Common childhood vision problems and the different causes behind them.

When it comes to simple vision problems, such as difficulty looking at near or far objects or having a hard time focusing in and out of words while reading, we, as adults, are often very good at identifying these tell-tale symptoms as something that may be going south with our vision. And while none of these situations are particularly delightful to deal with, we can often identify these vision problems right away so that they do not become a more serious issue in the future.

However, when it comes to our children’s eyes and vision, these problems can easily go unnoticed (and they often do) if they are not easily identified and shared with parents. Unfortunately, this could result in a serious lack of developmental learning and cognitive functions in children with undiagnosed vision problems.

According to several different childhood studies, the brain is not the only aspect of the body that is developing in our first few years of life―our early years are also some of the most important for our eyesight. However, a recent study done by Prevent Blindness America estimates that vision problems typically affect one in 20 preschoolers and one in four school-age children.
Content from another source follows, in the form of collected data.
Lemma marked_snoc_media n k st p out :
  marked n (out ++ [(k, Media st p)]) → marked n out.
Proof.
  intros [st' Hin]. exists st'.
  apply elem_of_app in Hin as [Hin|Hin]; [done|].
  by apply list_elem_of_singleton in Hin.
Qed.

Lemma find_transmission_Some n s t :
  find_transmission n s = Some t → t ∈ transmissions s ∧ turn t = n.
Proof.
  unfold find_transmission. intros [Hin Heq]%find_some.
  split; [by apply list_elem_of_In | by apply Nat.eqb_eq].
Qed.

(** The three ways [sendBufferedAudio] goes on from its loop test. *)
Lemma sendBufferedAudio_cases t s :
  (offset t < length (audioBuffer t)
   ∧ sendBufferedAudio t s
     = suspend t
         (ws_send (turn t)
            (Media (to_stream t) (take frameSize (drop (offset t) (audioBuffer t))))
            s))
  ∨ (length (audioBuffer t) ≤ offset t
     ∧ sendBufferedAudio t s
       = suspend (mark_returned t) (ws_send (turn t) (Mark (to_stream t)) s))
  ∨ sendBufferedAudio t s = suspend (mark_returned t) s.
Proof.
  unfold sendBufferedAudio, after_loop.
  destruct (decide (offset t < length (audioBuffer t))) as [Hlt|Hge];
    destruct (is_open s); auto.
  right. left. split; [lia|done].
Qed.

Lemma handed_snoc evs ev : ∀ s,
  handed (evs ++ [ev]) s = handed evs s ++ call_of ev (run evs s).
Proof.
  induction evs as [|ev' evs IH]; intros s; simpl.
  - by rewrite !app_nil_r.
  - by rewrite IH, app_assoc.
Qed.


Section coherence.
Context (h : list buffer).

(** Nothing is sent, no transmission is added. *)
Lemma coherent_weaken s s' :
  coherent h s →
  sent s' = sent s →
  turns s' = turns s →
  (∀ t, t ∈ transmissions s' → t ∈ transmissions s) →
  coherent h s'.
Proof.
  intros (Hlen & Hsent & Htrans & Hturns) Hs Ht Hsub. split_and!.
  - by rewrite Ht.
  - by rewrite Hs, Ht.
  - apply Forall_forall. intros t Hin%Hsub.
    rewrite Forall_forall in Htrans. rewrite Hs. by apply Htrans.
  - intros n audio Hn. rewrite Hs. by apply Hturns.
Qed.

(** The transmission [t'] takes the place of those of its turn, and what
    is sent is sent for that turn. *)
Lemma coherent_emit s s' t' items :
  coherent h s →
  h !! turn t' = Some (audioBuffer t') →
  sent s' = sent s ++ items →
  Forall (fun km => km.1 = turn t') items →
  turns s' = turns s →
  transmissions s' = other_transmissions (turn t') s ++ [t'] →
  on_track (sent s') t' →
  sent_from (audioBuffer t') (turn t') (sent s') →
  coherent h s'.
Proof.
  intros (Hlen & Hsent & Htrans & Hturns) Haudio Hs Hitems Ht Htr Htrack Hfrom.
  assert (turn t' < turns s) as Hlt.
  { rewrite Hlen. by eapply lookup_lt_Some. }
  split_and!.
  - by rewrite Ht.
  - rewrite Hs, Ht. apply Forall_app. split; [done|].
    eapply Forall_impl; [exact Hitems|]. simpl. intros km ->. done.
  - rewrite Htr. apply Forall_app. split.
    + unfold other_transmissions.
      apply Forall_forall. intros t [Hin Hne]%list_elem_of_In%filter_In.
      apply list_elem_of_In in Hin. rewrite Forall_forall in Htrans.
      apply negb_true_iff, Nat.eqb_neq in Hne.
      destruct (Htrans t Hin) as [H1 H2]. split; [done|].
      intros Hret. destruct (H2 Hret) as (Ho & Hf & Hm).
      rewrite Hs, frames_of_app, (frames_of_other _ _ _ Hitems) by done.
      rewrite app_nil_r. split_and!; [done..|].
      intros Hmarked. apply Hm. by eapply marked_app_other.
    + by constructor.
  - intros n audio Hn. destruct (decide (n = turn t')) as [->|Hne].
    + rewrite Haudio in Hn. by injection Hn as <-.
    + destruct (Hturns n audio Hn) as [Hpre Hall].
      assert (frames_of n (sent s') = frames_of n (sent s)) as Hf.
      { rewrite Hs, frames_of_app, (frames_of_other _ _ _ Hitems) by done.
        by rewrite app_nil_r. }
      unfold sent_from. rewrite Hf. split; [done|].
      intros Hmarked. apply Hall. rewrite Hs in Hmarked.
      by eapply marked_app_other.
Qed.

(** [sendBufferedAudio] takes up a transmission where its frames end. *)
Lemma coherent_sendBufferedAudio t s :
  coherent h s →
  h !! turn t = Some (audioBuffer t) →
  returned t = false →
  frames_of (turn t) (sent s) = take (offset t) (audioBuffer t) →
  ¬ marked (turn t) (sent s) →
  coherent h (sendBufferedAudio t s).
Proof.
  intros Hcoh Haudio Hret Hframes Hmark.
  destruct (sendBufferedAudio_cases t s) as [[Hin ->]|[[Hout ->]| ->]].
  - apply (coherent_emit s _ t
             [(turn t, Media (to_stream t)
                         (take frameSize (drop (offset t) (audioBuffer t))))]);
      [done|done|done| |done|done| |].
    + by repeat constructor.
    + intros _. simpl. rewrite frames_of_app, Hframes. unfold frames_of. simpl.
      rewrite Nat.eqb_refl, app_nil_r, take_take_drop.
      split_and!; [done..|]. by intros ?%marked_snoc_media.
    + split; simpl.
      * rewrite frames_of_app, Hframes. unfold frames_of. simpl.
        rewrite Nat.eqb_refl, app_nil_r, take_take_drop. apply prefix_take.
      * by intros ?%marked_snoc_media.
  - apply (coherent_emit s _ (mark_returned t)
             [(turn t, Mark (to_stream t))]);
      [done|done|done| |done|done| |].
    + by repeat constructor.
    + by intros ?.
    + assert (frames_of (turn t) (sent s ++ [(turn t, Mark (to_stream t))])
              = audioBuffer t) as Hall.
      { rewrite frames_of_app, Hframes. unfold frames_of. simpl.
        rewrite app_nil_r. by apply take_ge. }
      split; simpl; [by rewrite Hall | done].
  - apply (coherent_emit s _ (mark_returned t) []);
      [done|done| | |done|done| |].
    + simpl. by rewrite app_nil_r.
    + constructor.
    + by intros ?.
    + split; simpl; [rewrite Hframes; apply prefix_take | done].
Qed.
End coherence.

(** A call of [sendAudioFrames] opens the next turn, for its audio. *)
Lemma coherent_call h audio s :
  coherent h s → coherent (h ++ [audio]) (set_turns (S (turns s)) s).
Proof.
  intros (Hlen & Hsent & Htrans & Hturns). split_and!; simpl.
  - rewrite length_app. simpl. lia.
  - eapply Forall_impl; [exact Hsent|]. simpl. lia.
  - eapply Forall_impl; [exact Htrans|]. simpl. intros t [H1 H2].
    split; [by apply lookup_app_l_Some | done].
  - intros n audio' Hn.
    destruct (decide (n < length h)) as [Hlt|Hge].
    + rewrite lookup_app_l in Hn by done. by apply Hturns.
    + assert (Forall (fun km : nat * message_out => km.1 < n) (sent s)) as Hfresh.
      { eapply Forall_impl; [exact Hsent|]. simpl. lia. }
      split.
      * rewrite frames_of_fresh by done. apply prefix_nil.
      * intros [st Hin]. rewrite Forall_forall in Hfresh.
        apply Hfresh in Hin. simpl in Hin. lia.
Qed.

Lemma coherent_step h ev s :
  coherent h s → coherent (h ++ call_of ev s) (step ev s).
Proof.
  intros Hcoh.
  assert (∀ s', sent s' = sent s → turns s' = turns s →
                transmissions s' = transmissions s →
                coherent h s') as Hsame.
  { intros s' H1 H2 H3.
    apply (coherent_weaken h s s'); [done | done | done | by rewrite H3]. }
  destruct ev as [stream call phone|payload| | | | | | |audio|n|n];
    unfold call_of; rewrite ?app_nil_r; rewrite ?step_MsgStart; simpl.
  - by apply Hsame.
  - destruct (dgLive s) as [d|]; [case_decide|]; by apply Hsame.
  - apply Hsame; unfold ws_close, finish_dgLive;
      destruct (dgLive s); simpl; by destruct (is_open _).
  - apply Hsame; unfold ws_close, finish_dgLive;
      destruct (dgLive s); simpl; by destruct (is_open _).
  - apply Hsame; unfold ws_close; by destruct (is_open _).
  - apply Hsame; unfold finish_dgLive; simpl; by destruct (dgLive s).
  - destruct (dgLive s) as [d|]; [case_decide|]; by apply Hsame.
  - destruct (dgLive s) as [d|]; by apply Hsame.
  - destruct (dgLive s) as [d|]; [|rewrite app_nil_r; by apply Hsame].
    pose proof (coherent_call h audio s Hcoh) as Hnext.
    unfold sendAudioFrames. rewrite decide_True by done.
    destruct (is_open s); [|done].
    destruct Hcoh as (Hlen & Hsent & _ & _).
    apply coherent_sendBufferedAudio; simpl; try done.
    + rewrite Hlen. apply list_lookup_middle. done.
    + rewrite take_0. by apply frames_of_fresh.
    + intros [st Hin]. rewrite Forall_forall in Hsent.
      apply Hsent in Hin. simpl in Hin. lia.
  - destruct (find_transmission n s) as [t|] eqn:Hfind; [|by apply Hsame].
    destruct (returned t) eqn:Hret; [by apply Hsame|].
    apply find_transmission_Some in Hfind as [Hin <-].
    pose proof Hcoh as (_ & _ & Htrans & _).
    rewrite Forall_forall in Htrans.
    destruct (Htrans t Hin) as (Haudio & Htrack).
    destruct (Htrack Hret) as (_ & Hframes & Hmark).
    by apply coherent_sendBufferedAudio.
  - destruct (find_transmission n s) as [t|] eqn:Hfind; [|by apply Hsame].
    destruct (returned t) eqn:Hret; [|by apply Hsame].
    apply (coherent_weaken h s); [done..|]. simpl.
    unfold other_transmissions. intros u [Hu _]%list_elem_of_In%filter_In.
    by apply list_elem_of_In.
Qed.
So, as a parent, how do you recognize that your child is suffering from vision problems? We have put together a list of some of the most common vision problems in children and the different causes behind them:

Complaining Of Headaches

If your child often complains of headaches after reading or being on the computer or reading for a significant amount of time, this may be a sign that they need glasses. Frontal and temporal headaches often occur when we strain the muscles in our eyes to focus on certain images or words, and this common head pain is one of the largest indicators that someone may need assistance with their vision.

A Lazy Eye

Amblyopia, a common eye disease often known as lazy eye, is one of the leading causes of vision loss in children. In fact, it affects about 120,000 children in the United States alone each and every year. If a child does not have two-eye binocular vision, there is a  chance that they will  have difficulty with sports, school, depth-perception, hand-eye coordination and any other activity that requires clear, binocular vision. Therefore, it is very important that amblyopia is indentified early, when it is more amenable to treatment

Sitting Too Close To The Television

Remember how your parents used to tell you that sitting too close to the TV could damage your eyes? While that may have been untrue, sitting too close to the TV may actually be a sign that your child is nearsighted. Nearsightedness, also known as myopia, is when moving closer to an object makes it clearer and easier to see. Another typical symptom of nearsightedness is squinting. This forces your eye to look through a small opening, which reduces the size of the blurred image on the back of the retina, temporarily improving your vision.